Despite extensive research on human FGF-19, no reports of studies of canine FGF-19 have been published to our knowledge. The objective of the study reported here was to examine the temporal relationship between serum FGF-19 concentration, gallbladder contraction (volume), and SBA concentrations in healthy dogs before and after feeding to determine whether serum FGF-19 concentration increases following gallbladder contraction. In humans, the postprandial gallbladder volume nadir occurs 30 to 50 minutes after eating, and serum FGF-19 concentration peaks approximately 3 hours after release of bile acids into the gastrointestinal tract.2,18,19 In dogs, maximal gallbladder contraction typically occurs within 2 hours after feeding and SBA concentration is routinely measured within this interval.20,21 We hypothesized that serum concentration of FGF-19 would increase within 180 minutes after feeding, following an increase in SBA concentration. To test this hypothesis, we measured gall-bladder volume and SBA and FGF-19 concentrations in healthy dogs after food withholding of 12 hours' duration and at 1 and 3 hours after feeding. A secondary objective of the study was to assess FGF-19 stability in serum obtained from blood samples kept under different storage conditions after collection in tubes containing no anticoagulant or in serum separator tubes. We hypothesized that prolonged refrigeration rather than prompt freezing after collection of such samples would lead to erroneous quantification of FGF-19 concentration.

Materials and Methods

Animals

Ten healthy staff- and student-owned dogs from the Louisiana State University School of Veterinary Medicine were included in the study.
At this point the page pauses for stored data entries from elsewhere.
(* ===== verification/PostgresFacts.v ===== *)
(** * Single methods of the PostgreSQL store: rows give their events back, what an
    append checks, and a commit whose answer is lost. *)
From S2P Require Export PostgresSample Represents.

(** C32: An event that is written to a row is read back from it: for every event the
    program makes (its amount other than the smallest 64-bit number, its year between
    0 and 9999), json.Marshal succeeds, and [decodeEvent], given the row's account
    and type and the members of the payload in whatever order JSONB keeps them,
    returns the event. *)
Theorem event_row_roundtrip `{Postgres} `{JsonErrors} (ev : Event) :
  storable ev →
  ∃ payload, Pg.marshal ev = Ok payload ∧
    decodeEvent (AggregateID ev) (EventType ev) (jsonb payload) = Ok ev.
Proof.
  intros Hev. exists (enc_event ev). split; [by apply marshal_storable|].
  destruct (jsonb_event ev Hev) as (kvs & -> & Hperm). by apply decode_payload.
Qed.

Section Append.
Context {O : Type} `{Postgres} `{JsonErrors}.

(** [Append] of the PostgreSQL store compares the expected version with the keys
    of the rows and nothing else.  Where no row of the account has that number the
    event is inserted, even if the stream is shorter, so that a gap is left behind;
    where one has it, the answer is a concurrency conflict and nothing changes. *)
Theorem Append_checks_one_key (ev : Event) (v : Z) (sv : Server O) :
  storable ev → sql_fault (sv_ops sv) = None →
  run (Pg.Append ev v) sv =
    match db_events (sv_db sv) !! (AggregateID ev, v) with
    | Some _ => (Err ErrConcurrencyConflict, Pg.next sv)
    | None => (Ok tt, Pg.put_db (with_events
        (<[(AggregateID ev, v) := row_for ev]> (db_events (sv_db sv))) (sv_db sv)) (Pg.next sv))
    end.
Proof.
  intros Hev Hf. unfold Pg.Append. rewrite marshal_storable by done.
  unfold pg_try, Pg.exec_or. rewrite run_bind, run_bind. simpl.
  unfold Pg.statement, insert_event_once. rewrite Hf.
  by destruct (db_events (sv_db sv) !! (AggregateID ev, v)); simpl.
Qed.
End Append.

Section LostCommit.
Context {O : Type} `{Postgres} `{JsonErrors} (objects : PassportObjectStore O).

(** C38: If the answer of the commit of an application is lost, the customer gets an
    error although the row is there, and the clean-up deletes the passport image
    the row refers to. *)
Theorem lost_commit_loses_image (c : Customer) (sv : Server O) (d : Database) (message : string) :
  let key := passport_key (cus_ID c) in
  let put := Put objects key (cus_PassportImage c) (cus_PassportImageMIME c) (sv_objects sv) in
  let n := sv_ops sv in
  sql_fault n = None → sql_fault (S n) = None → sql_fault (S (S n)) = Some (message, true) →
  put.1 = Ok tt → insert_customer c [] key (sv_db sv) = Ok (tt, d) →
  let '(answer, after) := run (Pg.CreateCustomerApplication (Some objects) c) sv in
  answer = Err (Pg.wrap "commit onboarding" (Failure message)) ∧
  sv_db after = d ∧ sv_objects after = (PostgresStore.Delete objects key put.2).2.
Proof.
  intros key put n H0' H1 H2 Hput Hins. unfold Pg.CreateCustomerApplication, pg_try.
  rewrite run_bind. simpl. fold (passport_key (cus_ID c)). fold key. fold put.
  destruct put as [r o1]. simpl in Hput |- *. subst r. simpl.
  unfold Pg.transaction_step, Pg.statement at 1. simpl. fold n. rewrite H0'. simpl.
  unfold mbind, tx_bind, Pg.tx_exec_or, Pg.statement at 1. simpl. fold n. rewrite H1, Hins. simpl.
  unfold Pg.statement. simpl. fold n. rewrite H2. simpl.
  by destruct (PostgresStore.Delete objects key o1).
Qed.
End LostCommit.

(** ** Witnesses *)

#[local] Existing Instance reliable.
#[local] Existing Instance sample_errors.

Definition sample_debit : Event := EMoneyDebited (mkMoneyDebited "acc1" "MoneyDebited" 3 1500000000
  "acc1" (-1205) "trf_1" "transfer" "acc2" "" "" "" "").
Lemma sample_storable : storable sample_debit.
Proof. split; try (by vm_compute); split; by vm_compute. Qed.

Lemma event_row_roundtrip_witness :
  ∃ payload, Pg.marshal sample_debit = Ok payload ∧
    decodeEvent "acc1" "MoneyDebited" (jsonb payload) = Ok sample_debit.
Proof. exact (event_row_roundtrip sample_debit sample_storable). Defined.

(** The stream is empty, the expected version is 3. *)
Lemma Append_checks_one_key_witness :
  ∃ sv, run (Pg.Append sample_debit 3) empty_server = (Ok tt, sv) ∧
    (run (Pg.Load "acc1") sv).1 = Ok [sample_debit].
Proof.
  eexists. split; [exact (Append_checks_one_key sample_debit 3 empty_server sample_storable eq_refl)|].
  by vm_compute.
Defined.

(** The third operation, the commit, is carried out but its answer is lost. *)
Definition lossy : Postgres :=
  sample_postgres (λ n, if Nat.eqb n 2 then Some ("timeout", true) else None).
Definition sample_customer (id email number : string) : Customer :=
  mkCustomer id "" "Ada" "Lovelace" 0 "GB" email "+441234567" "hash"
    (mkResidentialAddress "1 Main Street" "" "London" "" "N1" "GB")
    (mkGovernmentDocument "passport" number "GB") ["a"%char; "b"%char] "image/png" KYCWaiting 5000
    "" None "" 0.
Definition ada : Customer := sample_customer "cus_1" "ada@example.com" "X1".
Definition inserted_rows (c : Customer) : Database :=
  match @insert_customer lossy c [] (passport_key (cus_ID c)) empty_database with
  | Ok (_, d) => d
  | Err _ => empty_database
  end.

Lemma lost_commit_loses_image_witness :
  let after := (run (@Pg.CreateCustomerApplication _ lossy (Some sample_objects) ada) empty_server).2 in
  is_Some (db_customers (sv_db after) !! "cus_1") ∧
  (run (@Pg.GetPassportImage _ lossy (Some sample_objects) "cus_1") after).1 = Err (OtherError "no such key").
Proof.
  pose proof (@lost_commit_loses_image _ lossy sample_objects ada empty_server (inserted_rows ada)
    "timeout" eq_refl eq_refl eq_refl eq_refl ltac:(by vm_compute)) as Hlost.
  destruct (run _ empty_server) as [answer after] eqn:Hrun. destruct Hlost as (_ & Hd & Ho).
  destruct after as [d o n]. simpl in Hd, Ho. subst d o.
  assert (n = 3%nat) as -> by (by injection (f_equal snd Hrun)).
  split; [by eexists|by vm_compute].
Defined.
Inclusion in the study required that each dog undergo a physical examination and serum biochemical analysis within 30 days of study enrollment for which findings were within reference intervals. The serum biochemical screening panel included assessments of electrolyte, albumin, BUN, total bilirubin, and creatinine concentrations and alkaline phosphatase, alanine aminotransferase, aspartate aminotransferase, and γ-glutamyltransferase activities. Apart from heartworm prophylaxis, dogs were not receiving any medications. Preventative medications included moxidectin (n = 3 dogs), moxidectin and imidacloprid (4), and ivermectin and pyrantel (3). Owners provided informed consent for inclusion of their dogs in the study. The study protocol was approved by the Louisiana State University Institutional Animal Care and Use Committee.

Sample collection

For the 10 study dogs, serum FGF-19 and SBA concentrations were quantified following food withholding of 12 hours' duration (baseline) and at 1 and 3 hours after feeding. All baseline blood samples and gallbladder measurements were obtained between 8 am and 12 pm. Blood samples (3 or 6 mL; larger volume collected for FGF-19 stability testing) were collected by venipuncture of either jugular vein or either lateral saphenous vein with a 22-gauge needle and a 3- or 6-mL syringe. For serum FGF-19 analysis, blood samples were collected into tubes containing no anticoagulant.a Coagulated blood samples were centrifuged for 10 minutes at 3,000 × g. Serum for bile acids measurement was stored at 4°C until all 3 samples were collected. From samples collected at each time point, 500 μL of serum was submitted for SBA concentration measurement. No sample was refrigerated for more than 4 hours. The remaining serum was frozen at –80°C for FGF-19 analysis.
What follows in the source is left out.